Holy [ __ ] Okay, so this dude spends the next 5 minutes lecturing us and trying to build a game live technically in front of our eyes and they started by calling it the try not to refund the game challenge. It's going to be the rainbow one, isn't it? Yeah.
They then start trying to build value for the game. So, there's a chicken burger and there's the try not to refund the game challenge. So, so far the game is worth two cents. We paid $2 for this game. So, we have a long way to go. They then decide to make it a click a game.
So, we can click on the burger and he says it'll come back after we've clicked it 2,000 times. So, you know, I just had to get the auto clicker out.
>> Um, yeah, once you once you click it 2,000 times, make sure you don't get like carpal tunnel like that many times.
>> I won't.
>> Really? Really? You really clicked the PNG 2,000 times?
>> I did. Yeah.
>> I I like Are is this like sunk cost fallacy?
>> It is. Yeah.
>> They're like, "You think that there's something here?"
>> I do. Yeah.
>> Let's get an item shop.
Do we add real world money? No. No. They paid They already gave us two bucks.
They gave us Let's Since they paid two bucks, let's give them $2 of premium currency.
So, you can see where this is going, right? Eventually, they fill a shop with upgrades.

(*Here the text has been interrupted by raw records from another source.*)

(** A URL with the marker [/ior:esm:] is a slash followed by a reference
    that begins with [ior:esm:]: this is what [replace(/^\//, '')] leaves. *)
Lemma marker_without_slash (u : string) :
  startsWith u "/ior:esm:" = true ->
  u = "/" ++ strip_leading_slash u
  /\ startsWith (strip_leading_slash u) "ior:esm:" = true.
Proof.
  unfold startsWith. destruct u as [| c u]; [discriminate |].
  cbn [String.prefix].
  destruct (ascii_dec "/" c) as [<- |]; [| discriminate].
  intros H. split; [reflexivity | exact H].
Qed.

Section IorHandlerMore.

Context {W : Type}.
Variable exec : forall c : call, W -> result (result_of c) * W.
Variable ONCE : once.

(** X9: the [GET /ior*] handler never completes normally: whatever the
    request and the collaborators, it ends with a failure.  It redirects
    at most once, and a redirect goes to a target that begins with a
    slash. *)
Theorem ior_handler_always_fails (w : W) (req : request) :
  (exists e, outcome_of (run exec (handle_ior ONCE req) w) = Thrown e)
  /\ length (redirects (log_of (run exec (handle_ior ONCE req) w))) <= 1
  /\ (forall t, t ∈ redirects (log_of (run exec (handle_ior ONCE req) w)) ->
        startsWith t "/" = true).
Proof.
  destruct (startsWith (url req) "/ior:esm:") eqn:Hpre.
  2: { rewrite handle_ior_unmarked by assumption. cbn.
       split; [by eexists |]. split; [lia |]. intros t H. by apply elem_of_nil in H. }
  destruct (sec_fetch_dest_is_script req) eqn:Hhdr.
  2: { rewrite handle_ior_not_script by assumption. cbn.
       split; [by eexists |]. split; [lia |]. intros t H. by apply elem_of_nil in H. }
  rewrite handle_ior_script by assumption.
  destruct (exec (IOR_init _) w) as [[i | e] w1].
  2: { cbn. split; [by eexists |]. split; [lia |].
       intros t H. by apply elem_of_nil in H. }
  destruct (exec (IOR_load_path i) w1) as [[p | e] w2].
  2: { cbn. split; [by eexists |]. split; [lia |].
       intros t H. by apply elem_of_nil in H. }
  cbn [log_of outcome_of fst snd redirects length].
  split; [by eexists |]. split; [lia |].
  intros t H. apply list_elem_of_singleton in H as ->. apply startsWith_slash.
Qed.

(** X10: the parser is only ever given the URL without its leading slash,
    a reference that begins with [ior:esm:]; it is called at most once,
    and only for a request with the script header. *)
Theorem ior_parser_sees_the_reference_without_slash (w : W) (req : request) :
  (forall u, IOR_init u ∈ calls_of (log_of (run exec (handle_ior ONCE req) w)) ->
     url req = "/" ++ u
     /\ startsWith u "ior:esm:" = true
     /\ sec_fetch_dest_is_script req = true)
  /\ length (List.filter is_parse
               (calls_of (log_of (run exec (handle_ior ONCE req) w)))) <= 1.
Proof.
  destruct (startsWith (url req) "/ior:esm:") eqn:Hpre.
  2: { rewrite handle_ior_unmarked by assumption. cbn.
       split; [| lia]. intros u H. by apply elem_of_nil in H. }
  destruct (sec_fetch_dest_is_script req) eqn:Hhdr.
  2: { rewrite handle_ior_not_script by assumption. cbn.
       split; [| lia]. intros u H. by apply elem_of_nil in H. }
  rewrite handle_ior_script by assumption.
  destruct (marker_without_slash (url req) Hpre) as [Hurl Hmark].
  destruct (exec (IOR_init _) w) as [[i | e] w1].
  2: { cbn [log_of fst snd calls_of]. split; [| cbn; lia].
       intros u H. apply list_elem_of_singleton in H. injection H as ->.
       repeat split; assumption. }
  destruct (exec (IOR_load_path i) w1) as [[p | e] w2];
    cbn [log_of fst snd calls_of]; (split; [| cbn; lia]);
    intros u H;
    (apply elem_of_cons in H as [H | H];
     [injection H as ->; repeat split; assumption |]);
    apply list_elem_of_singleton in H; discriminate H.
Qed.

End IorHandlerMore.

(** ** Where the redirect goes *)

Lemma drop_common_app (common l1 l2 : list string) :
  drop_common (common ++ l1) (common ++ l2) = drop_common l1 l2.
Proof.
  induction common as [| seg common IH]; cbn; [reflexivity |].
  rewrite String.eqb_refl. exact IH.
Qed.

Lemma drop_common_diverge (f : string) (up down : list string) :
  match down with [] => True | d :: _ => d <> f end ->
  drop_common (f :: up) down = (f :: up, down).
Proof.
  destruct down as [| d down]; cbn; [reflexivity |].
  intros Hne. destruct (String.eqb_spec f d) as [-> | _]; [contradiction | reflexivity].
Qed.

Lemma path_relative_inside (cwd from to : string) (rest : list string) :
  path_resolve cwd to = (path_resolve cwd from ++ rest)%list ->
  path_relative cwd from to = String.concat "/" rest.
Proof.
  intros Hto. destruct (String.eqb from to) eqn:Heq.
  - apply String.eqb_eq in Heq as <-.
    rewrite <- (app_nil_r (path_resolve cwd from)) in Hto at 1.
    apply app_inv_head in Hto as <-.
    unfold path_relative. rewrite String.eqb_refl. reflexivity.
  - apply path_relative_below; assumption.
Qed.

Lemma path_relative_outside (cwd from to : string)
    (common up down : list string) (f : string) :
  path_resolve cwd from = (common ++ f :: up)%list ->
  path_resolve cwd to = (common ++ down)%list ->
  match down with [] => True | d :: _ => d <> f end ->
  path_relative cwd from to
  = String.concat "/" (".." :: repeat ".." (length up) ++ down).
Proof.
  intros Hfrom Hto Hne. unfold path_relative.
  destruct (String.eqb_spec from to) as [-> | _].
  { rewrite Hfrom in Hto. apply app_inv_head in Hto as <-.
    cbn in Hne. contradiction. }
  rewrite Hfrom, Hto, drop_common_app, (drop_common_diverge f up down Hne).
  reflexivity.
Qed.

Lemma concat_dotdot (l : list string) :
  exists s, String.concat "/" (".." :: l) = ".." ++ s.
Proof.
  destruct l as [| x l]; cbn.
  - exists "". reflexivity.
  - eexists. reflexivity.
Qed.

Section IorRedirectTarget.

Context {W : Type}.
Variable exec : forall c : call, W -> result (result_of c) * W.
Variable ONCE : once.

(** X11: when the reference of a script fetch resolves to a path at or
    below the web root, the redirect goes to the path with the web root
    taken off its front: a slash followed by the segments of the path
    that come after those of the web root (to ["/"] for the web root
    itself). *)
Theorem ior_redirect_inside_the_web_root
    (w w1 w2 : W) (req : request) (i : IOR) (p : string) (rest : list string) :
  startsWith (url req) "/ior:esm:" = true ->
  sec_fetch_dest_is_script req = true ->
  exec (IOR_init (strip_leading_slash (url req))) w = (Ok i, w1) ->
  exec (IOR_load_path i) w1 = (Ok p, w2) ->
  path_resolve (cwd ONCE) p
    = (path_resolve (cwd ONCE) (webRoot ONCE) ++ rest)%list ->
  redirects (log_of (run exec (handle_ior ONCE req) w))
  = ["/" ++ String.concat "/" rest].
Proof.
  intros Hpre Hhdr Hinit Hload Hp.
  rewrite handle_ior_script by assumption. rewrite Hinit, Hload.
  cbn [log_of fst snd redirects].
  rewrite (path_relative_inside _ _ _ rest Hp). reflexivity.
Qed.

(** X12: the handler does not keep the redirect inside the web root.  When
    the reference resolves to a path that is not below the web root, the
    target climbs out with one [..] for each segment of the web root that
    the path does not share, and so begins with [/..]. *)
Theorem ior_redirect_outside_the_web_root
    (w w1 w2 : W) (req : request) (i : IOR) (p : string)
    (common up down : list string) (f : string) :
  startsWith (url req) "/ior:esm:" = true ->
  sec_fetch_dest_is_script req = true ->
  exec (IOR_init (strip_leading_slash (url req))) w = (Ok i, w1) ->
  exec (IOR_load_path i) w1 = (Ok p, w2) ->
  path_resolve (cwd ONCE) (webRoot ONCE) = (common ++ f :: up)%list ->
  path_resolve (cwd ONCE) p = (common ++ down)%list ->
  match down with [] => True | d :: _ => d <> f end ->
  exists target,
    redirects (log_of (run exec (handle_ior ONCE req) w)) = [target]
    /\ target = "/" ++ String.concat "/" (".." :: repeat ".." (length up) ++ down)
    /\ startsWith target "/.." = true.
Proof.
  intros Hpre Hhdr Hinit Hload Hroot Hp Hne.
  rewrite handle_ior_script by assumption. rewrite Hinit, Hload.
  cbn [log_of fst snd redirects].
  rewrite (path_relative_outside _ _ _ common up down f Hroot Hp Hne).
  eexists. split; [reflexivity |]. split; [reflexivity |].
  destruct (concat_dotdot (repeat ".." (length up) ++ down)) as [s ->].
  unfold startsWith. cbn. apply prefix_empty.
Qed.

End IorRedirectTarget.

Lemma ior_redirect_inside_the_web_root_witness :
  let req := Reference.script_get "/ior:esm:/tla.EAM.Once[dev]" in
  path_resolve (cwd Reference.ONCE)
    "/var/EAMD.ucp/Scenarios/localhost/EAMD.ucp/tla/EAM/Once/dev/index.mjs"
  = (path_resolve (cwd Reference.ONCE) (webRoot Reference.ONCE)
       ++ ["EAMD.ucp"; "tla"; "EAM"; "Once"; "dev"; "index.mjs"])%list
  /\ redirects (log_of (run Reference.exec (handle_ior Reference.ONCE req) Reference.w0))
     = ["/EAMD.ucp/tla/EAM/Once/dev/index.mjs"].
Proof.
  intros req. split; [reflexivity |].
  apply (ior_redirect_inside_the_web_root Reference.exec Reference.ONCE
           Reference.w0 Reference.w0 Reference.w0 req
           (mkIOR [ior; esm] "/tla.EAM.Once[dev]")
           "/var/EAMD.ucp/Scenarios/localhost/EAMD.ucp/tla/EAM/Once/dev/index.mjs"
           ["EAMD.ucp"; "tla"; "EAM"; "Once"; "dev"; "index.mjs"]);
    reflexivity.
Defined.

(** ** The monad of the start-up code *)

Section StartupMonad.

Import Startup.

Context {St : Type}.

Lemma mbind_ret {A B : Type} (a : A) (f : A -> M St B) (s : St) :
  mbind (ret a) f s = f a s.
Proof. unfold mbind, ret. destruct (f a s) as [[log o] s1]. reflexivity. Qed.

Lemma mbind_assoc {A B C : Type} (m : M St A) (f : A -> M St B)
    (g : B -> M St C) (s : St) :
  mbind (mbind m f) g s = mbind m (fun a => mbind (f a) g) s.
Proof.
  unfold mbind. destruct (m s) as [[log [a | e]] s1]; [| reflexivity].
  destruct (f a s1) as [[log1 [b | e]] s2]; [| reflexivity].
  destruct (g b s2) as [[log2 o] s3]. by rewrite app_assoc.
Qed.

Lemma mbind_perform {B : Type}
    (ex : forall c : sys, St -> completion (sys_result c) * St)
    (c : sys) (f : sys_result c -> M St B) (s : St) :
  mbind (perform ex c) f s =
    match ex c s with
    | (Normal a, s1) => after [Did c (Normal a)] (f a s1)
    | (Abrupt e, s1) => ([Did c (Abrupt e)], Abrupt e, s1)
    end.
Proof.
  unfold mbind, perform, after. destruct (ex c s) as [[a | e] s1]; [| reflexivity].
  destruct (f a s1) as [[log o] s2]. reflexivity.
Qed.

Lemma mbind_try_perform {B : Type}
    (ex : forall c : sys, St -> completion (sys_result c) * St)
    (c : sys) (h : thrown -> M St (sys_result c))
    (f : sys_result c -> M St B) (s : St) :
  mbind (try_catch (perform ex c) h) f s =
    match ex c s with
    | (Normal a, s1) => after [Did c (Normal a)] (f a s1)
    | (Abrupt e, s1) => after [Did c (Abrupt e)] (mbind (h e) f s1)
    end.
Proof.
  unfold mbind, try_catch, perform, after.
  destruct (ex c s) as [[a | e] s1].
  - destruct (f a s1) as [[log o] s2]. reflexivity.
  - destruct (h e s1) as [[log [a | e']] s2]; [| reflexivity].
    destruct (f a s2) as [[log2 o] s3]. cbn. reflexivity.
Qed.

Lemma after_after {R : Type} (l1 l2 : list event)
    (r : list event * completion R * St) :
  after l1 (after l2 r) = after (l1 ++ l2) r.
Proof. unfold after. cbn. by rewrite app_assoc. Qed.

End StartupMonad.

Section InstanceStart.

Import Startup.

Context {W : Type}.
Variable exec : forall c : sys, W -> completion (sys_result c) * W.
Variable path : path_module.
Variable ONCE_scenario : scenario.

And because I have the auto clicker on, I fill up those upgrades pretty damn fast.
>> Yeah, I'm going to win this one pretty quick, my friend. It's time to get a better UI next, boys. Let's get the wallpaper first.
>> Finish that.
>> Oh god.
>> Oh my god. The wallpapers are microtransactions. You're [ __ ] me.
It actually got to the point where I just walked away from my PC and just let the auto clicker do his thing while the guys just talked in the background. Now, I got to make it clear at this point.
We're about 30 minutes in already. So, there's about 30 minutes of dialogue that I've skipped through. So, if you want to get the full experience of the game, you probably want to buy it yourself. Eventually though, they had a ton of games like Blackjack, Poker, Slots, Coin Flip, Bergy Buddy, the mobile game, Flappy Bird, and even day trading. So, I had a lot to keep me occupied because the ultimate goal was making as much as the real world money as you could. I found that the Teu Subway Surfers was the best way to make money in the game because every time you picked up money in the game, you would earn yourself 10 cents. The rest of the gambling stuff, well, it's gambling. So, what what do you think is going to happen? You know, >> hey, thanks for buying the mute button.
Um, I looked around and I have good news and I have bad news. The good news is I found another piece of music. It's something we just kind of had in our drive. I don't know where it came from.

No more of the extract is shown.